• **Description of the task**
Using the entries that follow, write out the line containing "(resolved store_albums : list", the line containing "exactly when its", and every line between them, exactly and nothing else.
[[ Exercise material open ]]
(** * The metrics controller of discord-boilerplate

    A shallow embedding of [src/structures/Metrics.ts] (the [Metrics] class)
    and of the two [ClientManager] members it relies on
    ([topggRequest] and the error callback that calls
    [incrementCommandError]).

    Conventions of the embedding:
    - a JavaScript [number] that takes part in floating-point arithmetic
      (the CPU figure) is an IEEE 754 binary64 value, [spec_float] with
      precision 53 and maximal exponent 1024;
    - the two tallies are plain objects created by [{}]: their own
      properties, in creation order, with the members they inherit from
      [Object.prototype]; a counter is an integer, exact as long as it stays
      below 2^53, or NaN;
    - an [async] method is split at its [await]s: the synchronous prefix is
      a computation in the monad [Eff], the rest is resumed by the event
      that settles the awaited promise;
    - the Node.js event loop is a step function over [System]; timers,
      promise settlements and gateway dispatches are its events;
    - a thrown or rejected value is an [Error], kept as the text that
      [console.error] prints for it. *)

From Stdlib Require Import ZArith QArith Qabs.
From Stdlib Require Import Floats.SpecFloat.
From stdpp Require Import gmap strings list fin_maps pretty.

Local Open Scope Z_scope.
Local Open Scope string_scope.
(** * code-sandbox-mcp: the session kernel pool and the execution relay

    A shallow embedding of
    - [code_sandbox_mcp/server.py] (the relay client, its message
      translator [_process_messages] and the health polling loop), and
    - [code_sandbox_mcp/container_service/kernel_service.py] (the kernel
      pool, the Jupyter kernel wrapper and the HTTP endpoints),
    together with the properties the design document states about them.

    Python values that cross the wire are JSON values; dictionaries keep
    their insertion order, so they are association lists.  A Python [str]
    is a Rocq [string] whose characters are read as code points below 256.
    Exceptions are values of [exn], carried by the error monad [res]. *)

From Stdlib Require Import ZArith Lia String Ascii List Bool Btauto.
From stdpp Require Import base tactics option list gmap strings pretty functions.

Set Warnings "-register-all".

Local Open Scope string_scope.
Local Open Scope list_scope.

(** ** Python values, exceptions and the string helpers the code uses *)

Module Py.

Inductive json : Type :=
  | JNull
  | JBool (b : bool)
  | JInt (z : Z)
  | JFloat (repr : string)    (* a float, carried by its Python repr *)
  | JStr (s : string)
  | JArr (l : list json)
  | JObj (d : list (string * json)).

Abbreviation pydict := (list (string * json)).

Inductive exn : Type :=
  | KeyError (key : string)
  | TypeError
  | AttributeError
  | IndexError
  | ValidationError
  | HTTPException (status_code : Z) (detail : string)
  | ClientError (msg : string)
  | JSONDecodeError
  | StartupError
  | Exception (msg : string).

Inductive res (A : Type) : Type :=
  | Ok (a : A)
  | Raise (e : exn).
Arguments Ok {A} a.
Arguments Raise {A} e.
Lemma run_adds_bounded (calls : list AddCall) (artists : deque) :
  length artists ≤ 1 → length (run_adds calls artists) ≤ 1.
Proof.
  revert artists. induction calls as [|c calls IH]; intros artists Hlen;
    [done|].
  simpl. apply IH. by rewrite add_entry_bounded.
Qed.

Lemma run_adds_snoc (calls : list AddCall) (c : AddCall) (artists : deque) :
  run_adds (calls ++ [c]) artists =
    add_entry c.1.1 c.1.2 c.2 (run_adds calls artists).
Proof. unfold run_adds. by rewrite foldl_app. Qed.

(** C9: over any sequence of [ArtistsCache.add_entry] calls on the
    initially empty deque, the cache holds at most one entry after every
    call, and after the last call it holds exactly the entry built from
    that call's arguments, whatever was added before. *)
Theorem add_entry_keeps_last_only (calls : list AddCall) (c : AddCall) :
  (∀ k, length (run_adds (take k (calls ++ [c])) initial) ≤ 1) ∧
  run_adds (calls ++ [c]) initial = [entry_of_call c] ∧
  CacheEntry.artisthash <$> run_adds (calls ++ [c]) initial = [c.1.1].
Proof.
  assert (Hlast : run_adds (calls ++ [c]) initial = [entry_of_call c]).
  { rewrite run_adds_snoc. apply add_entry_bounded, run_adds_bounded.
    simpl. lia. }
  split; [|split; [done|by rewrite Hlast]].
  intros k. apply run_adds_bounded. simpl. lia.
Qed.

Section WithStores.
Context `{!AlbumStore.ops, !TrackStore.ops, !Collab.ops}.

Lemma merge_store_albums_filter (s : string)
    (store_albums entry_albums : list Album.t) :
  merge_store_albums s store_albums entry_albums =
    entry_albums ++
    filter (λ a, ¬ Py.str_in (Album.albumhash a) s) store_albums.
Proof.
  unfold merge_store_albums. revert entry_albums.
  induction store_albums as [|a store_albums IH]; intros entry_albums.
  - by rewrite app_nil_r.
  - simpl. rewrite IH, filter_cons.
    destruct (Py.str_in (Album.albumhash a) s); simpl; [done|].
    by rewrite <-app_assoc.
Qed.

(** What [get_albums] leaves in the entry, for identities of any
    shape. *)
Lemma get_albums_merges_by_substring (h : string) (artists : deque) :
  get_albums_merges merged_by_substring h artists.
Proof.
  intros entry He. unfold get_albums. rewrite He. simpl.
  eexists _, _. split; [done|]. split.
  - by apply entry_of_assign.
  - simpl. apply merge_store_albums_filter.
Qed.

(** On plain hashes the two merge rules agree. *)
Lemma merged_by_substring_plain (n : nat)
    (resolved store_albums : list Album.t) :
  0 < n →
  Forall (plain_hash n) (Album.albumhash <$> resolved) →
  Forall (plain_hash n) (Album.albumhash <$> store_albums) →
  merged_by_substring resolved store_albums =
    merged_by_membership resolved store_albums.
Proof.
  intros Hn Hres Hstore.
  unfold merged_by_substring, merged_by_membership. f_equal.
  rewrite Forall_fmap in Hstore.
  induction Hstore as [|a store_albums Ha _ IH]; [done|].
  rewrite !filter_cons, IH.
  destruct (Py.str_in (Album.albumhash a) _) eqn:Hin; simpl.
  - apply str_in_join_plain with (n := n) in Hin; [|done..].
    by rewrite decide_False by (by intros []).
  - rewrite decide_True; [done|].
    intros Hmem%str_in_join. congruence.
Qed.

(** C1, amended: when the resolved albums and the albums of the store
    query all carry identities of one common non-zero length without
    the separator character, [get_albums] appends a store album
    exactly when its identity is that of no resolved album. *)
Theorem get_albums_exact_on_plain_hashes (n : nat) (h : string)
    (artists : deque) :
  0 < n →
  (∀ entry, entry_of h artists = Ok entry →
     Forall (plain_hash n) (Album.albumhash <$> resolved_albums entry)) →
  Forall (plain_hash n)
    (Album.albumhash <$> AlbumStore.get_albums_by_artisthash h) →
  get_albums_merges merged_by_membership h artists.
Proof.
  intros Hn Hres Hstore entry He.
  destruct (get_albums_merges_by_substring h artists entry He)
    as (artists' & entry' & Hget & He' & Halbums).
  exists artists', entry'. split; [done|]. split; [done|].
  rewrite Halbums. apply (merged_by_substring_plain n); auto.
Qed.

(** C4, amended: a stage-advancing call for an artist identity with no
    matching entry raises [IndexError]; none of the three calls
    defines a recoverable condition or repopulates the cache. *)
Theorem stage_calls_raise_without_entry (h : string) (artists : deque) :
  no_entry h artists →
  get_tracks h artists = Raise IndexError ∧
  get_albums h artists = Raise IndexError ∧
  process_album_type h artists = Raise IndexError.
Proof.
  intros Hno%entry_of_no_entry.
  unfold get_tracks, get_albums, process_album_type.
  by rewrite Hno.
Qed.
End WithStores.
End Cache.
[[ Exercise material closed ]]
• **Written response**
    (resolved store_albums : list Album.t) :
  0 < n →
  Forall (plain_hash n) (Album.albumhash <$> resolved) →
  Forall (plain_hash n) (Album.albumhash <$> store_albums) →
  merged_by_substring resolved store_albums =
    merged_by_membership resolved store_albums.
Proof.
  intros Hn Hres Hstore.
  unfold merged_by_substring, merged_by_membership. f_equal.
  rewrite Forall_fmap in Hstore.
  induction Hstore as [|a store_albums Ha _ IH]; [done|].
  rewrite !filter_cons, IH.
  destruct (Py.str_in (Album.albumhash a) _) eqn:Hin; simpl.
  - apply str_in_join_plain with (n := n) in Hin; [|done..].
    by rewrite decide_False by (by intros []).
  - rewrite decide_True; [done|].
    intros Hmem%str_in_join. congruence.
Qed.

(** C1, amended: when the resolved albums and the albums of the store
    query all carry identities of one common non-zero length without
    the separator character, [get_albums] appends a store album
    exactly when its identity is that of no resolved album. *)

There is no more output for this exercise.